In fact, New Zealand has more managed funds per head than countries like Australia and the US, and their average size is much lower, and in many cases uneconomic.

In the past couple of years, managers have worked to reduce their range, and many funds disappeared as companies bought, sold and merged.

Second, and more important, the new funds undermine New Zealand's tax base. As they are UK-domiciled investments, the tax is paid in Britain, not to our own Inland Revenue Department.

The other point opponents make is that the tax-free status of these funds may not last.
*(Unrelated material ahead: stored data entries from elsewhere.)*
(* ===== verification/Initcode.v ===== *)
(** * The first process: initcode in memory, and what it asks for

    [uvmfirst] of kernel/vm.c and the program [initcode] that [userinit] loads with it,
    composed with [copyin] and [copyinstr], by which [sys_exec] gets its arguments. *)

From S2P Require Import Prelude Machine State Spinlock KString Kalloc Vm PageTable VmDemo VmOps UserMem ProcFs Syscall Asm.

(** ** user/initcode.S *)

(** [la r, sym] at the address [pc]. *)
Definition la (r pc sym : Z) : list uinstr := [AUIPC r 0; UADDI r r (sym - pc)].

(** [exec(init, argv)], then [exit] forever; the registers a0, a1, a7, ra are 10, 11, 17, 1. *)
Definition initcode_S (init argv : Z) : list uinstr :=
  la 10 0 init ++ la 11 8 argv ++ [UADDI 17 0 (sysnum SYS_exec); ECALL] ++
  [UADDI 17 0 (sysnum SYS_exit); ECALL; JAL 1 (24 - 32)].

Section initcode.
Context `{L : Layout}.

Definition rwxu : Z := Z.lor (Z.lor (Z.lor PTE_W PTE_R) PTE_X) PTE_U.

(** A page that holds [src] and zeros is mapped at address 0, unless memory has run out. *)
Definition uvmfirst_post (T : gmap Z nat) (root p : Z) (src : list Z) (s' : kstate) : Prop :=
  ∃ T' l', vm_inv s' T' l' ∧ T ⊆ T' ∧
    (l' = [] ∨ page_ok p ∧ pte_of (pmem s') root 0 = leaf p rwxu ∧
      ∀ i, (i < Z.to_nat PGSIZE)%nat → rd (pmem s') (p + Z.of_nat i) = nth i (u8 <$> src) 0).

Lemma uvmfirst_ok n s T p l root src :
  can_lock n L_kmem s → vm_inv s T (p :: l) → T !! root = Some 2%nat → unmapped (pmem s) root 0 1 →
  Z.of_nat (length src) < PGSIZE → wp (uvmfirst root src) (λ _, uvmfirst_post T root p src) s.
Proof.
  intros Hc Hv Hroot Hun Hlen. unfold uvmfirst. rewrite (proj2 (Z.leb_gt _ _)) by done.
  apply wp_bind. eapply wp_kalloc_vm; [exact Hc|exact Hv|discriminate|]. intros p' l' [= <- <-] Hp Hni HTp Hv1 Hs1.
  pose proof (page_range p Hp) as Hpr. pose proof (proj1 Hp) as Hpal.
  apply wp_bind, wp_modify. set (m1 := memset _ _ _ _).
  destruct (vm_inv_data (kalloced p s) T l m1) as [Hv2 Hs2]; [done| | |].
  { eapply agree_mono; [apply agree_sym, agree_memset, Hpal|]. intros q [[lv Hq]|Hq] ->; [congruence|done]. }
  { by apply memset_ok, (km_bytes _ _ (vi_kmem _ _ _ Hv1)). }
  set (s2 := set_pmem m1 (kalloced p s)) in *.
  assert (can_lock n L_kmem s2) as Hc2 by (eapply mem_only_can_lock; [apply mem_only_pmem, mem_only_kalloced|done]).
  assert (unmapped (pmem s2) root 0 1) as Hun2.
  { intros i Hi. unfold pte_of. rewrite (Hs2 2%nat root) by done. rewrite (Hs1 2%nat root) by done. by apply Hun. }
  apply wp_bind. replace PGSIZE with (1 * PGSIZE) at 1 by lia.
  eapply wp_mono; [apply (mappages_ok n s2 T l root 0 1 p); try done; klia|].
  intros r s3 (T' & l' & j & Hg & [Hm _] & Hr). apply wp_modify. cbn beta.
  destruct Hg as [_ Hv3 Hsub Htake Hnew Hdata _].
  assert (T' !! p = None) as HT'p.
  { apply eq_None_not_Some. intros [Hx|Hx]%Hnew; [|done]. destruct Hx as [? Hx]. congruence. }
  assert (p ∉ l') as Hnil' by (intros Hin; destruct Htake as (tk & -> & _); apply Hni, elem_of_app; by right).
  destruct (vm_inv_data s3 T' l' (blit (pmem s3) p src)) as [Hv4 Hs4]; [done| | |].
  { intros x Hx. symmetry. apply rd_blit_out. destruct (Z.lt_ge_cases x p); [by left|]. right.
    destruct (Z.le_gt_cases (p + Z.of_nat (length src)) x); [done|]. exfalso.
    assert (pg x = p) as E by (apply pg_in; [done|lia]). rewrite E in Hx. destruct Hx as [[? ?]|?]; [congruence|done]. }
  { by apply blit_ok, (km_bytes _ _ (vi_kmem _ _ _ Hv3)). }
  exists T', l'. split_and!; [done|done|]. destruct Hr as [[-> ->]|(_ & _ & ->)]; [|by left]. right. split_and!; [done| |].
  - unfold pte_of. rewrite (Hs4 2%nat root) by (by eapply lookup_weaken). specialize (Hm 0 ltac:(lia)).
    change (0 + 0 * PGSIZE) with 0 in Hm. change (val (pmem s3) 2 root 0) with (pte_of (pmem s3) root 0).
    rewrite Hm. unfold rwxu. f_equal. lia.
  - intros i Hi. cbn [pmem set_pmem]. destruct (decide (i < length src)%nat) as [Hlt|Hge].
    + destruct (lookup_lt_is_Some_2 src i Hlt) as [b Hb]. rewrite (rd_blit_in _ _ _ _ _ Hb). symmetry. apply nth_lookup_Some.
      by rewrite list_lookup_fmap, Hb.
    + rewrite rd_blit_out by lia. rewrite nth_overflow by (rewrite length_fmap; lia).
      rewrite <- (Hdata (p + Z.of_nat i)); [|by rewrite (pg_in p); [|done|change PGSIZE with 4096 in *; lia]].
      cbn [s2 pmem set_pmem]. unfold m1. rewrite rd_memset by klia. by rewrite decide_True by (change PGSIZE with 4096 in *; lia).
Qed.

(** ** Reading it as the user's memory *)

Lemma initcode_rpa m root p va :
  page_ok p → pte_of m root 0 = leaf p rwxu → 0 ≤ va < PGSIZE → rpa m root va = Some (p + va).
Proof.
  intros Hp E Hva. pose proof (page_range p Hp) as Hr. destruct Hp as [Hal _]. assert (MAXVA = 2 ^ 38) as EM by done.
  change PGSIZE with 4096 in *. unfold rpa. rewrite (proj2 (Z.leb_gt MAXVA va)) by lia.
  rewrite (pte_of_page m root va 0), E by (change PGSIZE with 4096; dlia). cbv zeta.
  assert (0 ≤ rwxu < 1024) by done. assert (0 ≤ p < 2 ^ 64) by lia.
  rewrite !leaf_has, leaf_pa by done. rewrite (proj2 (Z.eqb_neq p 0)) by lia.
  rewrite Z.mod_small by (change PGSIZE with 4096; lia). reflexivity.
Qed.

(** Page 0 holds [bs], followed by zeros. *)
Definition page0 (m : mem) (root : Z) (bs : list Z) : Prop :=
  ∃ p, ∀ i, (i < Z.to_nat PGSIZE)%nat → rpa m root (Z.of_nat i) = Some (p + Z.of_nat i) ∧ rd m (p + Z.of_nat i) = nth i bs 0.

Lemma page0_uread m root bs n i :
  page0 m root bs → (i + n ≤ Z.to_nat PGSIZE)%nat → uread m root (Z.of_nat i) n = Some ((λ j, nth j bs 0) <$> seq i n).
Proof.
  intros [p Hp]. revert i. induction n as [|n IH]; intros i Hi; [done|]. cbn [uread seq fmap list_fmap].
  destruct (Hp i ltac:(lia)) as [-> E]. cbn [mbind option_bind]. replace (Z.of_nat i + 1) with (Z.of_nat (S i)) by lia.
  rewrite IH by lia. cbn [mbind option_bind]. by rewrite E.
Qed.

Fixpoint cstring (bs : list Z) (i max : nat) : option (list Z) :=
  match max with O => None | S n => if nth i bs 0 =? 0 then Some [0] else r ← cstring bs (S i) n; Some (nth i bs 0 :: r) end.

Lemma page0_ureadstr m root bs max i :
  page0 m root bs → (i + max ≤ Z.to_nat PGSIZE)%nat → ureadstr m root (Z.of_nat i) max = cstring bs i max.
Proof.
  intros [p Hp]. revert i. induction max as [|n IH]; intros i Hi; [done|]. cbn [ureadstr cstring].
  destruct (Hp i ltac:(lia)) as [-> E]. cbn [mbind option_bind]. replace (Z.of_nat i + 1) with (Z.of_nat (S i)) by lia.
  rewrite IH, E by lia. done.
Qed.

Lemma page0_copyin T m root s bs n i :
  pmem s = m → pt_wf m T → T !! root = Some 2%nat → page0 m root bs → (i + n ≤ Z.to_nat PGSIZE)%nat →
  copyin root (Z.of_nat i) (Z.of_nat n) s = Ret (0, (λ j, nth j bs 0) <$> seq i n) s.
Proof.
  intros <- Hwf Hroot Hp Hi. change PGSIZE with 4096 in Hi.
  destruct (copyin_loop_eq T root Hroot s n n (Z.of_nat i) [] Hwf ltac:(lia) ltac:(lia)) as (r & bs' & E & Hs).
  unfold copyin_spec in Hs. rewrite (page0_uread _ _ bs) in Hs by (done || (change PGSIZE with 4096; lia)). destruct Hs as [-> ->].
  unfold copyin. by rewrite Nat2Z.id.
Qed.

Lemma page0_copyinstr T m root s bs max i str :
  pmem s = m → pt_wf m T → T !! root = Some 2%nat → page0 m root bs → (i + max ≤ Z.to_nat PGSIZE)%nat → cstring bs i max = Some str →
  copyinstr root (Z.of_nat i) (Z.of_nat max) s = Ret (0, str) s.
Proof.
  intros <- Hwf Hroot Hp Hi Hstr. change PGSIZE with 4096 in Hi.
  destruct (copyinstr_loop_eq T root Hroot s max max (Z.of_nat i) [] Hwf ltac:(lia) ltac:(lia)) as (r & bs' & E & Hs).
  unfold copyinstr_spec in Hs. rewrite (page0_ureadstr _ _ bs), Hstr in Hs by (done || (change PGSIZE with 4096; lia)). destruct Hs as [-> ->].
  unfold copyinstr. by rewrite Nat2Z.id.
Qed.

(** C14. The first process executes /init. The bytes of [initcode] are the instructions of
    initcode.S, with [init] at 36 and [argv] at 43. [uvmfirst] puts [initcode] at address 0 of the new
    address space (unless memory has run out). Run from there, whatever the registers hold,
    the code reaches an [ecall] with the number of exec in [a7]; [copyinstr] of [a0] gives
    the path /init, and [copyin] at [a1] gives an argument vector of the address in [a0]
    and a null pointer. If exec returns, the code calls exit, again and again. *)
Theorem initcode_execs_init n s T p l root regs :
  can_lock n L_kmem s → vm_inv s T (p :: l) → T !! root = Some 2%nat → unmapped (pmem s) root 0 1 →
  (λ i, decode (le_val (take 4 (drop (4 * i) initcode)))) <$> seq 0 9 = Some <$> initcode_S 36 43 ∧ ∃ s' T' l' regs1, uvmfirst root initcode s = Ret tt s' ∧ vm_inv s' T' l' ∧
    urun 6 initcode 0 regs = Some (20, regs1) ∧ regs1 17 = sysnum SYS_exec ∧
    (l' ≠ [] →
      uread (pmem s') root 0 (length initcode) = Some initcode ∧
      copyinstr root (regs1 10) MAXPATH s' = Ret (0, bytes_of_string "/init" ++ [0]) s' ∧
      (∃ bs, copyin root (regs1 11) 8 s' = Ret (0, bs) s' ∧ le_val bs = regs1 10) ∧
      (∃ bs, copyin root (regs1 11 + 8) 8 s' = Ret (0, bs) s' ∧ le_val bs = 0)) ∧
    ∀ pc regs', pc = 24 ∨ pc = 32 → ∃ regs2, urun 4 initcode pc regs' = Some (28, regs2) ∧ regs2 17 = sysnum SYS_exit.
Proof.
  intros Hc Hv Hroot Hun. split; [reflexivity|].
  destruct (wp_elim _ _ _ (uvmfirst_ok n s T p l root initcode Hc Hv Hroot Hun ltac:(done))) as ([] & s' & E & T' & l' & Hv' & Hsub & Hpost).
  eexists s', T', l', _. split_and!; [exact E|exact Hv'|reflexivity|reflexivity| |].
  - intros Hl. destruct Hpost as [?|(Hp & Hpte & Hrd)]; [done|].
    assert (page0 (pmem s') root (u8 <$> initcode)) as Hpg.
    { exists p. intros i Hi. split; [|by apply Hrd]. apply initcode_rpa; [done|done|]. change PGSIZE with 4096 in *. lia. }
    assert (T' !! root = Some 2%nat) as Hroot' by (by eapply lookup_weaken). pose proof (vi_pt _ _ _ Hv') as Hwf.
    split_and!.
    + change 0 with (Z.of_nat 0). rewrite (page0_uread _ _ (u8 <$> initcode)) by (done || (change PGSIZE with 4096; cbn; lia)). reflexivity.
    + apply (page0_copyinstr T' _ root s' (u8 <$> initcode) 128 36 _ eq_refl Hwf Hroot' Hpg); [change PGSIZE with 4096; lia|reflexivity].
    + eexists. split; [apply (page0_copyin T' _ root s' (u8 <$> initcode) 8 43 eq_refl Hwf Hroot' Hpg); change PGSIZE with 4096; lia|reflexivity].
    + eexists. split; [apply (page0_copyin T' _ root s' (u8 <$> initcode) 8 51 eq_refl Hwf Hroot' Hpg); change PGSIZE with 4096; lia|reflexivity].
  - intros pc regs' [-> | ->]; eexists; (split; [reflexivity|reflexivity]).
Qed.
End initcode.

#[local] Existing Instance layout_ex.

Lemma initcode_execs_init_witness :
  ∃ s', uvmfirst demo_rootB initcode demo = Ret tt s' ∧
    copyinstr demo_rootB 36 MAXPATH s' = Ret (0, bytes_of_string "/init" ++ [0]) s'.
Proof.
  destruct (initcode_execs_init 0 demo demo_T 0x87ff6000 (tail demo_free) demo_rootB (λ _, 0) demo_can_lock demo_inv eq_refl)
    as (_ & s' & T' & l' & regs1 & E & Hv & Hrun & _ & H & _).
  - intros i Hi. assert (i = 0) as -> by lia. vm_compute. reflexivity.
  - exists s'. split; [exact E|]. injection Hrun as <-. destruct H as (_ & H & _); [|exact H]. intros ->.
    assert (match uvmfirst demo_rootB initcode demo with Ret _ u => freelist u =? 0 | _ => true end = false) as Hf by (vm_compute; reflexivity).
    rewrite E in Hf. pose proof (km_rep _ _ (vi_kmem _ _ _ Hv)) as Hr. cbn in Hr. rewrite Hr in Hf. discriminate.
Defined.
Challenger International Group chief executive John Rowley believes that the Government will either remove the capital-gains-tax burden from New Zealand funds, thereby putting them on the same footing as the UK funds, or the UK funds will lose their tax-free status.

IPAC Securities general manager David van Schaardenburg reckons it will be the latter. He says it would be relatively easy for the Government to put the UK funds under the FIF regime, therefore forcing investors to pay tax on the gains.

Such a system is already in place with some other UK-based investments, he says.

One issue that remains unclear at this early stage is just how good these funds are.

Their promoters say they have far better returns than New Zealand-domiciled funds, and that would be true for most UK-listed trusts too. But sensible investors look at the risk as well as the return to see if the fund is suitable for their portfolio.

That raises the question of who is going to provide independent research on these new funds.

Mr van Schaardenburg says his company will not do that job.

Less clear is the matter of fees. One criticism of the new funds is that they are expensive, with entry fees of 5-6 per cent and management fees that are higher than in other types of funds.

The funds MoneyOnline is promoting have a full entry fee of 6 per cent, but this has been discounted to 3 per cent. But if you bought a New Zealand fund through the site there would be no entry fee.

Mr Rowley says the Australasian fund Challenger is promoting has an entry fee of 5 per cent and the adviser can rebate 3 per cent of it (therefore, the investor will have to pay at least 2 per cent). The management fee is 2 per cent.

Challenger's equivalent product, the New Zealand-domiciled Coronet Equity fund, has an ongoing management fee of 1 per cent and the entry fee of up to 5 per cent can be fully rebated.

According to the AMP Asset Management head of product and asset distribution, Simon Urquhart-Hay, these funds have benefits other than tax advantages.

In AMP's case, it is promoting funds run by its UK subsidiary Henderson Investors, which are complementary to the general international equity funds AMP has in New Zealand, such as the hugely popular WiNZ index fund.

While he will not give away which Henderson funds will be offered in New Zealand, it will almost certainly be sector or thematic funds such as the Ethical fund, the Technology funds, and the Japanese fund.

Tower Managed Funds general manager Richard Baker says investors need to weigh up carefully what these new funds offer before deciding."They are a little bit different. They are sexy," he says.

But it takes more than just good looks to make a meaningful relationship.